I would like to use this analysis for mm9 ESC cells. However I have run into a number of problems due to the sparsity of the databases queried and I am trying to find ways around this. There is no PFM/PWM for CTCF in the mm9 genome on the database being queried and hence I am trying to find a source where I can manually import these data to run the script.
library("AnnotationHub")
library("BSgenome.Mmusculus.UCSC.mm9")
library("JASPAR2016")
library("TFBSTools")
opts <- list(name="CTCF", species = "10090") #species = mouse
pfm <- getMatrixSet(JASPAR2016, opts)[[1]]
pwm <- TFBSTools:::toPWM(pfm)
Unfrotunately the 'getMatrixSet' command didn't return results.
So instead I downloaded the pwm directly from: http://hocomoco11.autosome.ru/search?arity=mono&query=CTCF&species=mouse. (This proved extremely difficult to find.... you would think the pfm/pwm for such a common TF in such a common cell-line would be readily available).
m=read.table('CTCFL_MOUSE.H11MO.0.A.pwm', sep='\t', skip=1)
colnames(m=c('A','G','C','T'))
pwm=t(m)
> pwm
[,1] [,2] [,3] [,4] [,5] [,6] [,7] [,8] [,9]
A -0.2503432 -1.479023 -2.574059 0.3141615 -0.9277147 -1.51467606 1.273071 -3.563451 -0.3816056
G -0.2101574 1.176990 1.344214 -0.8315814 0.7048456 0.85812193 -2.153051 -3.563451 -4.3917302
C 0.6396630 -1.056784 -3.116717 0.4603267 0.4244349 -1.10379501 -1.551647 1.368878 1.1867805
T -0.6632622 -1.714934 -3.116717 -0.4927609 -2.9510810 0.08597924 -2.300909 -4.391730 -3.5634514
[,10] [,11] [,12] [,13] [,14] [,15] [,16] [,17] [,18]
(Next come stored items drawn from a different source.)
(** ** Properties *)

(** C38: Base 64: what the encoder returns is the NUL-terminated RFC 4648 encoding
    of the data; the decoder, given it with its length or 0, or given it broken
    into lines or with other characters in between, returns the data. *)
Theorem base64_roundtrip (data : list Z) (s : list Z) :
  encodable data -> data <> [] -> zlen s < 536870912 -> filter kept s = b64 data ->
  (exists n m,
     silc_base64_encode data (zlen data) = Some (b64 data ++ 0 :: zeros n) /\
     silc_base64_decode (b64 data ++ 0 :: zeros n) 0 = Some (data ++ zeros m, zlen data)) /\
  exists m, silc_base64_decode s (zlen s) = Some (data ++ zeros m, zlen data).
Proof.
  intros He Hd Hs Hf. pose proof He as [Hb Hl]. destruct (b64_chars data Hb) as [_ El].
  assert (Hpos : 0 < zlen data) by (by apply zlen_pos).
  assert (Hn : 0 < zlen (b64 data) < 400000000) by (rewrite El; Z.div_mod_to_equations; lia).
  split.
  - destruct (base64_encode_ok data He) as [n En]. exists n.
    destruct (base64_decode_ok (b64 data ++ 0 :: zeros n) (zlen (b64 data)) data) as [m Em];
      [done|lia|rewrite zlen_app; zlen_facts; lia|by rewrite ztake_app_exact, filter_b64|].
    exists m. split; [done|]. rewrite <- Em. unfold silc_base64_decode at 1, strlen.
    rewrite b64_string by done. unfold silc_base64_decode.
    by rewrite (proj2 (Z.eqb_neq (zlen (b64 data)) 0)) by lia.
  - apply base64_decode_ok; [done| |done|by rewrite ztake_ge].
    assert (0 < zlen s); [|lia]. zlen_facts.
    destruct (decide (zlen s = 0)) as [E|E]; [|lia].
    rewrite (zlen_zero_nil s E) in Hf. apply (f_equal zlen) in Hf.
    change (filter kept []) with (@nil Z) in Hf. rewrite zlen_nil in Hf. lia.
Qed.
A -1.6715458 -3.116717 -3.894180 -1.629962 -0.6031399 -2.3009085 -0.7955746 -0.06384649 -1.05678409
G -1.5146761 -3.563451 -2.474486 1.323185 -3.8941799 1.1393962 0.4399751 0.22266277 0.37631039
C 1.1393962 1.360724 1.316789 -4.391730 1.2250123 -0.5059102 -0.9481023 0.46032674 0.04104507
T -0.7608194 -3.563451 -1.807804 -3.315342 -3.5634514 -1.7602913 0.4753232 -1.47902311 0.14291340
ctcf_imr90_seqs <- getSeq(Mmusculus, ctcf_imr90)
imr90_matches <- lapply(ctcf_imr90_seqs, function(s){
searchSeq(pwm, s, min.score = "75%")}) #### ERROR
Error in (function (classes, fdef, mtable) :
unable to find an inherited method for function ‘searchSeq’ for signature ‘"matrix"’
So it seems that the TFBSTools- searchSeq() command requires a particular class of input. When investigating the class of a normal pwm downloaded from JASPAR via 'JASPAR2014':
> opts <- list(name="CTCF", species = "9606") #species = human
> pfm <- getMatrixSet(JASPAR2016, opts)[[1]]
> pwm <- TFBSTools:::toPWM(pfm)
> class(pwm)
[1] "PWMatrix"
attr(,"package")
[1] "TFBSTools"
So my question is how can I go about importing my manually downloaded pwm into R such that the 'TFBSTools:::searchSeq()' function will accept it and run the intended analysis?